Work to complete:
Reproduce the entries shown below only from the line with "(** The updater" down to the line with "Definition removerVaso (id", keeping both end lines and copying each one exactly.

Exercise input:
________________________

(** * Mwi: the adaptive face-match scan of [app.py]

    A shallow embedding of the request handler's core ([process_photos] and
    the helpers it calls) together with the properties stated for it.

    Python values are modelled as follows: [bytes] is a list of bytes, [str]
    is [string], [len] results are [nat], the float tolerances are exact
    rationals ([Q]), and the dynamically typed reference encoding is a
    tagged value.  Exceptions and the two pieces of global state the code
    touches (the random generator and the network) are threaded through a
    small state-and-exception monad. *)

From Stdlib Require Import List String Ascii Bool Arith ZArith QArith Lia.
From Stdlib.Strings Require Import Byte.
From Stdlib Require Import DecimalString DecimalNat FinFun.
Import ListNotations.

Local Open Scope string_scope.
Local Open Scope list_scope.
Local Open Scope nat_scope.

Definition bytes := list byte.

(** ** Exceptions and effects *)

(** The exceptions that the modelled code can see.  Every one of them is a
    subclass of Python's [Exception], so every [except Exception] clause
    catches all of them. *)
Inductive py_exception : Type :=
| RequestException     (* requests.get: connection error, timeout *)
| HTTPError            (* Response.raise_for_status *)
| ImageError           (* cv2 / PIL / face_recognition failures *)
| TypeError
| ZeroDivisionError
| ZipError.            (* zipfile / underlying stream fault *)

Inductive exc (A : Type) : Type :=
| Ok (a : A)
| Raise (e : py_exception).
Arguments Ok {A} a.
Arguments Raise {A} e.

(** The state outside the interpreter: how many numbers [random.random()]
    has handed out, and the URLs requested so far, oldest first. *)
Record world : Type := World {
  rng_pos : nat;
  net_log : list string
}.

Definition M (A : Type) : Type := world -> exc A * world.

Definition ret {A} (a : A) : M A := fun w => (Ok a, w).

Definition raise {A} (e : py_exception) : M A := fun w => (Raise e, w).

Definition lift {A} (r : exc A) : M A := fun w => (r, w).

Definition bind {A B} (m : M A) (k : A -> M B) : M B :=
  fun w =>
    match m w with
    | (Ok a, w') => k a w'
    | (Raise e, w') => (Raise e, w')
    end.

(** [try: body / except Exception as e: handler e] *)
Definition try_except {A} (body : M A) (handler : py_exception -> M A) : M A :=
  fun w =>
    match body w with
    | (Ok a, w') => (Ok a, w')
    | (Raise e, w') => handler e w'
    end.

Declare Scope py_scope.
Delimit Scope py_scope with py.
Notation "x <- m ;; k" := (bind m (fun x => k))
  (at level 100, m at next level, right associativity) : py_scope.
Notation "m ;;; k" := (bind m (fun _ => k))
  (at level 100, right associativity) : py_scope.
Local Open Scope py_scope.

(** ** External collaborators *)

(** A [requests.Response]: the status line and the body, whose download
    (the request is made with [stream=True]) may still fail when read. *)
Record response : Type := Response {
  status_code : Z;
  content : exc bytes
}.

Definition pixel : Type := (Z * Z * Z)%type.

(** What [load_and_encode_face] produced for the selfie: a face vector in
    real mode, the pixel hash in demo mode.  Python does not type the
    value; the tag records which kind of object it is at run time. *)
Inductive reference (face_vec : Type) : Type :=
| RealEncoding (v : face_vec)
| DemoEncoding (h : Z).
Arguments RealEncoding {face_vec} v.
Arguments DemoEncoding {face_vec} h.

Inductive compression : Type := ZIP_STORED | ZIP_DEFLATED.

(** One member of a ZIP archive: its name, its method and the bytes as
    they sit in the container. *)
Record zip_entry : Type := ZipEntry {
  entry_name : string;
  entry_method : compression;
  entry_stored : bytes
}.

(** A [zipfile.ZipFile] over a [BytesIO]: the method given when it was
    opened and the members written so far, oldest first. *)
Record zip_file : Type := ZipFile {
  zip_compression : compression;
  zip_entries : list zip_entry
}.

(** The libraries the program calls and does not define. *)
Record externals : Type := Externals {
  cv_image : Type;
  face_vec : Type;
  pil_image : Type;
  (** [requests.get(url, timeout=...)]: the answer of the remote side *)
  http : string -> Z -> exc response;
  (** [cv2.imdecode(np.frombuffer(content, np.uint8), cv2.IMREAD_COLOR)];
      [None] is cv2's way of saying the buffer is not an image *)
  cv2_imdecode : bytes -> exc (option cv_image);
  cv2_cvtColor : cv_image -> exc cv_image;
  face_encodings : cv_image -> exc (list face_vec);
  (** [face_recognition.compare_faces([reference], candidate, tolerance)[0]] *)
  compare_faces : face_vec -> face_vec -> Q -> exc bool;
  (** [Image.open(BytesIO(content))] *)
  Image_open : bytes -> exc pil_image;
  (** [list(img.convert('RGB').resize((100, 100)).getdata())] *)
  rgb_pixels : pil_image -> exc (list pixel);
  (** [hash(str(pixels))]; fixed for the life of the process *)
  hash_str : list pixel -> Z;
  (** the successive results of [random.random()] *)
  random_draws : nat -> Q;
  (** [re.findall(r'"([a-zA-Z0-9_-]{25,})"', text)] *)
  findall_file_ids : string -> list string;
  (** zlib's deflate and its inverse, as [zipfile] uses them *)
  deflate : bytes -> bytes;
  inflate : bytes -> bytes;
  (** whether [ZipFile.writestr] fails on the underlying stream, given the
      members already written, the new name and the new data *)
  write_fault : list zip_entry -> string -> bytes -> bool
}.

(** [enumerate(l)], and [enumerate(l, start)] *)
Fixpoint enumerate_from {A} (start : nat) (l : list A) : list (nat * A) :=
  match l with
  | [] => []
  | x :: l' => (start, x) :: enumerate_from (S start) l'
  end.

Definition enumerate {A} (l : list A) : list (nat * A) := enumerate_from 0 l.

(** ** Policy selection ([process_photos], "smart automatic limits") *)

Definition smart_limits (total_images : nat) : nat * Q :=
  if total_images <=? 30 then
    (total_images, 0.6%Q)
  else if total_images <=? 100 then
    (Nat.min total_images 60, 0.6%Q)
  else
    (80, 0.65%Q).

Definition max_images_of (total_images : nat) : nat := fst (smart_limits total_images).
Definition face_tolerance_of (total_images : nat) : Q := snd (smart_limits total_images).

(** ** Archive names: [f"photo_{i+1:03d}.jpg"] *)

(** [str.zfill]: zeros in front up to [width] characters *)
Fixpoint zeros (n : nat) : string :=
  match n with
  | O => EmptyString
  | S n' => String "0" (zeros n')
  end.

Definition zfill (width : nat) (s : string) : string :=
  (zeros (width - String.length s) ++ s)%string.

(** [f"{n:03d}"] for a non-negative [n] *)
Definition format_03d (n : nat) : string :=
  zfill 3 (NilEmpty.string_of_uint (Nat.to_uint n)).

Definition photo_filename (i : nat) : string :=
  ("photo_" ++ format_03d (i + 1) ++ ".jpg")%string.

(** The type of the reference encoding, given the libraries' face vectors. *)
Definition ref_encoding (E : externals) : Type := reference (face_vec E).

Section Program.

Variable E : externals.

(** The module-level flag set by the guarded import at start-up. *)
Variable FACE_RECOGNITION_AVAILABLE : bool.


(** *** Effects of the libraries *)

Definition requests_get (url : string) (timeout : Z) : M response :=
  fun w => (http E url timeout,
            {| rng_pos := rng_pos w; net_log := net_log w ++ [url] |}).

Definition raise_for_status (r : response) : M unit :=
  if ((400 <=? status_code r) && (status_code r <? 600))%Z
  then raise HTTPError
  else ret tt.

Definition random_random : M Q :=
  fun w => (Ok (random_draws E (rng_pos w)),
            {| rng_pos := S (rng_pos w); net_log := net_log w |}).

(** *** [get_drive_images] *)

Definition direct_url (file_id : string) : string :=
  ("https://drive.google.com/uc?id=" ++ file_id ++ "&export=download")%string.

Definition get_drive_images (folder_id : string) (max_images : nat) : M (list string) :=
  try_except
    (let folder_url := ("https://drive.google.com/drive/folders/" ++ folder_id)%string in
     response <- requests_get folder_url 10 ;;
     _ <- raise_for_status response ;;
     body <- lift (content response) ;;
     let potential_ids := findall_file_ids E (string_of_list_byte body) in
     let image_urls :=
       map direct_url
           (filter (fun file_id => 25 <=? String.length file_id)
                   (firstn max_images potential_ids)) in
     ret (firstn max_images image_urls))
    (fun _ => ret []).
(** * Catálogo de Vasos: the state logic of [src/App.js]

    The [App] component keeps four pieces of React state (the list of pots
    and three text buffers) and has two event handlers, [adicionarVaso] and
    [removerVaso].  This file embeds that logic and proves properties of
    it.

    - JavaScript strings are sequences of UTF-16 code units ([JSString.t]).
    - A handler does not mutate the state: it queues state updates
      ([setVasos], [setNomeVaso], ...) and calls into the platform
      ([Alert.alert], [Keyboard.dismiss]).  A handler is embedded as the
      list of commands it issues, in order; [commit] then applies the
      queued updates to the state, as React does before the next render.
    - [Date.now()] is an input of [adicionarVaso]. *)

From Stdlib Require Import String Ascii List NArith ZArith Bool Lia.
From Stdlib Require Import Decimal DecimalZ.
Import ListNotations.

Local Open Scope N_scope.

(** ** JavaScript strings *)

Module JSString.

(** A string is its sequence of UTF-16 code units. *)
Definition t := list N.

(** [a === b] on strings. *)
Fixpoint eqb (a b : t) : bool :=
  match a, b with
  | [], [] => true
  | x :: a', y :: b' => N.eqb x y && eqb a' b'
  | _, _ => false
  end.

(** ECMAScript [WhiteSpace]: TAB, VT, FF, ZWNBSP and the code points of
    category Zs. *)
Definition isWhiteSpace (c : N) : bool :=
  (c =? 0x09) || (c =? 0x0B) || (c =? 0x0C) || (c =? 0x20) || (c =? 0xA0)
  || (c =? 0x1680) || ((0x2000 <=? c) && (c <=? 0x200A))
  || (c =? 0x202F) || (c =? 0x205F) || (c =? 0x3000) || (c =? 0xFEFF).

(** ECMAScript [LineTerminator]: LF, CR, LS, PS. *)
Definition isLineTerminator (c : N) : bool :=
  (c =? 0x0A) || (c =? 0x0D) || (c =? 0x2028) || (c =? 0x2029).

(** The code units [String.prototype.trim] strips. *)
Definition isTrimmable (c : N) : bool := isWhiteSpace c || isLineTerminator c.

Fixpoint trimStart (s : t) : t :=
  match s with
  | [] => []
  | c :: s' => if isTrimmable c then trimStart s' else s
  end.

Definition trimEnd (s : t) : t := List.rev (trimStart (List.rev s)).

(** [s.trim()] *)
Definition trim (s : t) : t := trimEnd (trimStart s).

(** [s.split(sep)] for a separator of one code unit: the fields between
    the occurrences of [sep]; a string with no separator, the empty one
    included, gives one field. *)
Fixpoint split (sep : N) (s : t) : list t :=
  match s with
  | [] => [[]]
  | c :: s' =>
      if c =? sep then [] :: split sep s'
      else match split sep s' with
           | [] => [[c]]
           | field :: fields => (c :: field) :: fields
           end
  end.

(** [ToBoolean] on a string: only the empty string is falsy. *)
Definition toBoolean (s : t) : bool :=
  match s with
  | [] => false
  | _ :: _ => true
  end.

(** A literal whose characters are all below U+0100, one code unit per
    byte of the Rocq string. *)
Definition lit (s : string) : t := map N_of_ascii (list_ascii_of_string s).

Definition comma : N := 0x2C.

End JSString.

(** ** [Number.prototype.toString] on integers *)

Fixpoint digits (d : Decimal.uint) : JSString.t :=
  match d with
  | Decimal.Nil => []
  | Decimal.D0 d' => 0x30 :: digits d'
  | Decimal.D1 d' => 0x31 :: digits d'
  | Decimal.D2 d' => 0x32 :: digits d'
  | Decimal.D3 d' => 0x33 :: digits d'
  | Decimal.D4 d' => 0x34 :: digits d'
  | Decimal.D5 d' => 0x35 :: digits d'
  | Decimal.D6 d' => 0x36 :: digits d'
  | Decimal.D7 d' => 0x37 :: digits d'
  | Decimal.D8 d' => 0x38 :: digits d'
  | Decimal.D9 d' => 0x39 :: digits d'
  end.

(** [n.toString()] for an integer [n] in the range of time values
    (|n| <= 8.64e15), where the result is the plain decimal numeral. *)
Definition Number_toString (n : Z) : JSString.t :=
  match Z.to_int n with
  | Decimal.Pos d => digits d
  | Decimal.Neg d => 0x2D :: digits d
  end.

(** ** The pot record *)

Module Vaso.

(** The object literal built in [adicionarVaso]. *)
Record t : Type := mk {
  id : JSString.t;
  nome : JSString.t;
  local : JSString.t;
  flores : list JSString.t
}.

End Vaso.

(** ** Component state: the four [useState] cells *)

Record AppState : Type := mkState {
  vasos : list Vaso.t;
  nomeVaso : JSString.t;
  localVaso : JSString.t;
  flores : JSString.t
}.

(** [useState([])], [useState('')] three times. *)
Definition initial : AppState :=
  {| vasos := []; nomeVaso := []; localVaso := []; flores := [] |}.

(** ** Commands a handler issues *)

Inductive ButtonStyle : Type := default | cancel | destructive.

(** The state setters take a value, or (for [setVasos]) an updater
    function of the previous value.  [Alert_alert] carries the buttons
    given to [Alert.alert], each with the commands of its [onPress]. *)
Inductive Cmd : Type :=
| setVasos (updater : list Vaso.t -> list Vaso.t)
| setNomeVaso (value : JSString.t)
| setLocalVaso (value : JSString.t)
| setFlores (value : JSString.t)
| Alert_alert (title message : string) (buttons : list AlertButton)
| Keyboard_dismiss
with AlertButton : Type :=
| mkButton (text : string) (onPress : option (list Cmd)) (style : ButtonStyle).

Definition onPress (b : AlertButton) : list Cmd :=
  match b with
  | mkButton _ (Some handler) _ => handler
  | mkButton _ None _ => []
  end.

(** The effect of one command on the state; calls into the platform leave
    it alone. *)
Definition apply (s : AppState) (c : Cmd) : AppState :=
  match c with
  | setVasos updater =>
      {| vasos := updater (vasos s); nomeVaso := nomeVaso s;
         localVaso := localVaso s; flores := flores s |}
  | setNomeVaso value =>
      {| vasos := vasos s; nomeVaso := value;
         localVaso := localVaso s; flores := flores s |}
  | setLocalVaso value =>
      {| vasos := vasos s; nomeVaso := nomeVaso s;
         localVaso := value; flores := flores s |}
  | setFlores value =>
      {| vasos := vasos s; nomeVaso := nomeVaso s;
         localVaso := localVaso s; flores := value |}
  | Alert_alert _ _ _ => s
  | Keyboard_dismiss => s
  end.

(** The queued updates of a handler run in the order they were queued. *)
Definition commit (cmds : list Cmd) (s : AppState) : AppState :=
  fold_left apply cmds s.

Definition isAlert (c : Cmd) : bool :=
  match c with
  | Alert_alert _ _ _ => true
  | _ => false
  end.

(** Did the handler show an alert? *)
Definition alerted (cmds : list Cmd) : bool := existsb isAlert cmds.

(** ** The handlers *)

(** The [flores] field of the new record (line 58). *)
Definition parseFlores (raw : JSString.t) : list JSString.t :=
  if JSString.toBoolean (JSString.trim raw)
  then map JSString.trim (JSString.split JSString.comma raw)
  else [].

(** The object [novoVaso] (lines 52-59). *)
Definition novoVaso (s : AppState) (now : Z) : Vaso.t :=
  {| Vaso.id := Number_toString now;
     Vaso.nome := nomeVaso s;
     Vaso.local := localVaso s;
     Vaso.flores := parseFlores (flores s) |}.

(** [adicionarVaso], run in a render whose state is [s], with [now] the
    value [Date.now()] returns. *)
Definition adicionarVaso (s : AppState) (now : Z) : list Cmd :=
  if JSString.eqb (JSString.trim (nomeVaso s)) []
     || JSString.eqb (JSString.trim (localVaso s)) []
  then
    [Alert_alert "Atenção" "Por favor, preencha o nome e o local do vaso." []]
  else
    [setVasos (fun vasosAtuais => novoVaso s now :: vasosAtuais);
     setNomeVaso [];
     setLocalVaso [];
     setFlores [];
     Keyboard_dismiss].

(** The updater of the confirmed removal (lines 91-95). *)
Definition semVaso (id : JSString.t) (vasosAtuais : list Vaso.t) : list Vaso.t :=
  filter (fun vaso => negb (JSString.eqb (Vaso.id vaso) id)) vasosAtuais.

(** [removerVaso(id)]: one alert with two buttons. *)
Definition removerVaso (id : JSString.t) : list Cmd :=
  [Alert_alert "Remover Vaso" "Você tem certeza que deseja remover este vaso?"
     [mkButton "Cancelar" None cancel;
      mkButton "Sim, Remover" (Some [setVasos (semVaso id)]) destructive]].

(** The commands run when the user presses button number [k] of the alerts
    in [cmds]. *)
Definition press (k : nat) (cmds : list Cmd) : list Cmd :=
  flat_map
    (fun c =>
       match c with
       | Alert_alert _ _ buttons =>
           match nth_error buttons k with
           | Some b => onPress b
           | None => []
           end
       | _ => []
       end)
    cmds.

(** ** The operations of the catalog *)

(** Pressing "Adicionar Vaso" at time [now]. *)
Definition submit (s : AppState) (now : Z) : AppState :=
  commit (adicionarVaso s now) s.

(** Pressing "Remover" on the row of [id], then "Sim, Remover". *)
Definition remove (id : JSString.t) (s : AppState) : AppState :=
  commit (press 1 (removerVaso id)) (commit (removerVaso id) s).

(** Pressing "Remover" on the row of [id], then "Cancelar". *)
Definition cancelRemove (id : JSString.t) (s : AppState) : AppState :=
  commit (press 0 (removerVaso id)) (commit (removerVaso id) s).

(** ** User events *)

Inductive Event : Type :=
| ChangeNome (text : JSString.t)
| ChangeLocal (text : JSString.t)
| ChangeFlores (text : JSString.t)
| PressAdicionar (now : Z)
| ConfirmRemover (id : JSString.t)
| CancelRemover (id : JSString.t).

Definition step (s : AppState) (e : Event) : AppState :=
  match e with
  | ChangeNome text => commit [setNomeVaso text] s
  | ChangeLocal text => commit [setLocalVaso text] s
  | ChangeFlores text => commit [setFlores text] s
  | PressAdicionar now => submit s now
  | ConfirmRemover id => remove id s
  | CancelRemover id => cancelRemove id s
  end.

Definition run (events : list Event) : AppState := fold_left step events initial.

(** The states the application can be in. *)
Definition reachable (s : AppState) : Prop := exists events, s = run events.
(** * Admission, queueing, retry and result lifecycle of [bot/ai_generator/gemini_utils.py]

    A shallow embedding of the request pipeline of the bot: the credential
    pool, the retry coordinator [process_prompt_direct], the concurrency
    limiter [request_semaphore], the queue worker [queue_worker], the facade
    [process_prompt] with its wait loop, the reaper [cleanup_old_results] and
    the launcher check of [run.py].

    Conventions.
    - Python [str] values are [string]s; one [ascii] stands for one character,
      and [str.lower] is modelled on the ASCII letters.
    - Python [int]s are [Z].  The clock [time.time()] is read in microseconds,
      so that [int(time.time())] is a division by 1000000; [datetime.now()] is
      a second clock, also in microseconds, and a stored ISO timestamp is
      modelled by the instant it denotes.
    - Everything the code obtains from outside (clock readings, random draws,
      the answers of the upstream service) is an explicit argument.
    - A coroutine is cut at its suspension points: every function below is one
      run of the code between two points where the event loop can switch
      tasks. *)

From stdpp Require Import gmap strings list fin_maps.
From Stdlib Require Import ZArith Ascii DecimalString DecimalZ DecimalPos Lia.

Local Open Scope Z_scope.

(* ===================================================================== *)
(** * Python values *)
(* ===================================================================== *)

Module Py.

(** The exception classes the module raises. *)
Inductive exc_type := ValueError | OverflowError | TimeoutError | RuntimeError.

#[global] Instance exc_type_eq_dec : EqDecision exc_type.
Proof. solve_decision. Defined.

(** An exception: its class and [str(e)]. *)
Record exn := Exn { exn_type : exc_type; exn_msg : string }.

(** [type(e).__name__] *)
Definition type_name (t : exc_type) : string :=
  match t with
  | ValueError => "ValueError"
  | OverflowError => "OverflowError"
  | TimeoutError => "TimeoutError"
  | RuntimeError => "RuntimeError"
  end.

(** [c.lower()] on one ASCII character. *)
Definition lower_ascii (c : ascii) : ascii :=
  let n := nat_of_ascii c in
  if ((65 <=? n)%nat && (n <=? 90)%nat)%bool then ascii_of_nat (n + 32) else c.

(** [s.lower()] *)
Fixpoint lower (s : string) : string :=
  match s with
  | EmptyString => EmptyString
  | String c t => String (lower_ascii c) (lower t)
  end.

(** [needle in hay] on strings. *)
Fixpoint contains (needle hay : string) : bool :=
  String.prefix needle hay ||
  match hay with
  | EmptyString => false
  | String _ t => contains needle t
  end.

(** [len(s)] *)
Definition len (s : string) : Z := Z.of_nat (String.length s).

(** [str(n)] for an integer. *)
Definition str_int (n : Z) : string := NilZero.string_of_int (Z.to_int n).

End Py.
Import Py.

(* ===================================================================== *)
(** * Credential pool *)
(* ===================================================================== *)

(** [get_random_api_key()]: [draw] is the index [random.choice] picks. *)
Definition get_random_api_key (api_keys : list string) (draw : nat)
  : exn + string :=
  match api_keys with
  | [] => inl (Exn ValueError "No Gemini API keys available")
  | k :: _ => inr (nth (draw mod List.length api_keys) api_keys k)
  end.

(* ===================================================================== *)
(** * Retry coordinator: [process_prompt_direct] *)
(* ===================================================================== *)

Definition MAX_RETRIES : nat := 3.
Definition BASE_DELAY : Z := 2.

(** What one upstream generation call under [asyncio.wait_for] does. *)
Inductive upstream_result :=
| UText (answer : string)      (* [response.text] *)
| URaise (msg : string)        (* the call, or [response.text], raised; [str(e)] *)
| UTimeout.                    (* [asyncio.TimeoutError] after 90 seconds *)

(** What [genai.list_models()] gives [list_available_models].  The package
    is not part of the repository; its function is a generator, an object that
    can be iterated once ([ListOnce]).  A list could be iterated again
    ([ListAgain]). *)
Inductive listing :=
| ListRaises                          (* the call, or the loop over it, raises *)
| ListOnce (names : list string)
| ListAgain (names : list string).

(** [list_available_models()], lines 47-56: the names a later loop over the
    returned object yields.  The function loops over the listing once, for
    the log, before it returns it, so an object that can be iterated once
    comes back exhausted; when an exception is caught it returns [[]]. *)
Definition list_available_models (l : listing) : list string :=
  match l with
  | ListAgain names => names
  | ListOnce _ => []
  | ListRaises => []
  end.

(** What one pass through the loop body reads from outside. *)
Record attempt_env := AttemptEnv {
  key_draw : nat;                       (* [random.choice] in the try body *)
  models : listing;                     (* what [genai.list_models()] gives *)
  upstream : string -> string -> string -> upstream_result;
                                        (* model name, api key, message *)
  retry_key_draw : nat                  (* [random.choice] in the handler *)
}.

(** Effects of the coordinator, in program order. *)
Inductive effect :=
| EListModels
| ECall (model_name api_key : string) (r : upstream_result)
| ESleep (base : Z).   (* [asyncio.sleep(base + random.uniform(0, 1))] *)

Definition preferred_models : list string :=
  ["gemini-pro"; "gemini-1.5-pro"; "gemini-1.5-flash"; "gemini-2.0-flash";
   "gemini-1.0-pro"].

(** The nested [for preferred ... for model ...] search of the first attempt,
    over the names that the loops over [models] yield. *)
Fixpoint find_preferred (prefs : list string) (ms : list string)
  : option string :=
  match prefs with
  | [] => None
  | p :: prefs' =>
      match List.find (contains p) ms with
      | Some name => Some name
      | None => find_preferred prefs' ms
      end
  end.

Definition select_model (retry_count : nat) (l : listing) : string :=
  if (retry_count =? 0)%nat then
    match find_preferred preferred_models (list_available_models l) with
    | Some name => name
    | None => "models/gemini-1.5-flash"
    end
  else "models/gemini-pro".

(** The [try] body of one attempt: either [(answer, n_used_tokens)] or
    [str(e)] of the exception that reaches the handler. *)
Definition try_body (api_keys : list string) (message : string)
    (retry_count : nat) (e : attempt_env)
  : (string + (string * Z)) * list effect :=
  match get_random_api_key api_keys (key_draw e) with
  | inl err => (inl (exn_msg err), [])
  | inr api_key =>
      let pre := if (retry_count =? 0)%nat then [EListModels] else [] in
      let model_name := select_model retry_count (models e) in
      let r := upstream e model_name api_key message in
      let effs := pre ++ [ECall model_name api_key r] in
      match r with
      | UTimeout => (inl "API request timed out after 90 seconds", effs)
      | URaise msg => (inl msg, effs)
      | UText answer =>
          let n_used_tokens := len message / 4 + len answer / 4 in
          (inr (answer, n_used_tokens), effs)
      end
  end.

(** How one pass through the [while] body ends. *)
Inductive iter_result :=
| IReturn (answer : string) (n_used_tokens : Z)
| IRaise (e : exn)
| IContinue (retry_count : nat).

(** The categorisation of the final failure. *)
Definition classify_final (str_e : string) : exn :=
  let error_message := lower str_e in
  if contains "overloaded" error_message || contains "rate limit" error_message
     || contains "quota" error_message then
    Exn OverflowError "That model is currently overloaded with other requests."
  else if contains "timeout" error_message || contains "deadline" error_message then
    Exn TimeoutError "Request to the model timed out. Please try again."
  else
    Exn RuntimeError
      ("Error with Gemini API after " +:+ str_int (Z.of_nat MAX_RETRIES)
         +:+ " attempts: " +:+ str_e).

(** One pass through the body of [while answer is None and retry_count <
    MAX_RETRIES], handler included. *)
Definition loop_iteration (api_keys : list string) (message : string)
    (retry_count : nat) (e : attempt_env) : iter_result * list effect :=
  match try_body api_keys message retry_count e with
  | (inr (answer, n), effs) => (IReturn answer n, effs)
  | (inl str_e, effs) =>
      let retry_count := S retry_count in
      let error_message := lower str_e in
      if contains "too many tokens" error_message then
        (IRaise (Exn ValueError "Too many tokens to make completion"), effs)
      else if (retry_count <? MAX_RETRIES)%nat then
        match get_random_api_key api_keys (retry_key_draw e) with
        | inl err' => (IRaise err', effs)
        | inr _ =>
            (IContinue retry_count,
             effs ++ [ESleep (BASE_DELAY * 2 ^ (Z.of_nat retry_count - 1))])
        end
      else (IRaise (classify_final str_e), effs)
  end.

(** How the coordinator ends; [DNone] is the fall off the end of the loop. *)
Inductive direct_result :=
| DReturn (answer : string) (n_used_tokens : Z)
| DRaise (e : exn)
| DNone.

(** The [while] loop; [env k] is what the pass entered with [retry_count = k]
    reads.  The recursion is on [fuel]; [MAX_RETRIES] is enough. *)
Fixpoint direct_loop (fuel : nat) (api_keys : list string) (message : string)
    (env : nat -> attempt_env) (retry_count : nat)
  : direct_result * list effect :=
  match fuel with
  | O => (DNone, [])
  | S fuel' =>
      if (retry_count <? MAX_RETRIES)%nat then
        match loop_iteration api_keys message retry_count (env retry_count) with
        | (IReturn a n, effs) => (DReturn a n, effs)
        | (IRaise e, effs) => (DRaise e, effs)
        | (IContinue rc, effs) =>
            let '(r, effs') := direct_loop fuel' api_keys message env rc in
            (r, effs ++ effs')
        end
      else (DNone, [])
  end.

________________________

Task solution:
(** The updater of the confirmed removal (lines 91-95). *)
Definition semVaso (id : JSString.t) (vasosAtuais : list Vaso.t) : list Vaso.t :=
  filter (fun vaso => negb (JSString.eqb (Vaso.id vaso) id)) vasosAtuais.

(** [removerVaso(id)]: one alert with two buttons. *)
Definition removerVaso (id : JSString.t) : list Cmd :=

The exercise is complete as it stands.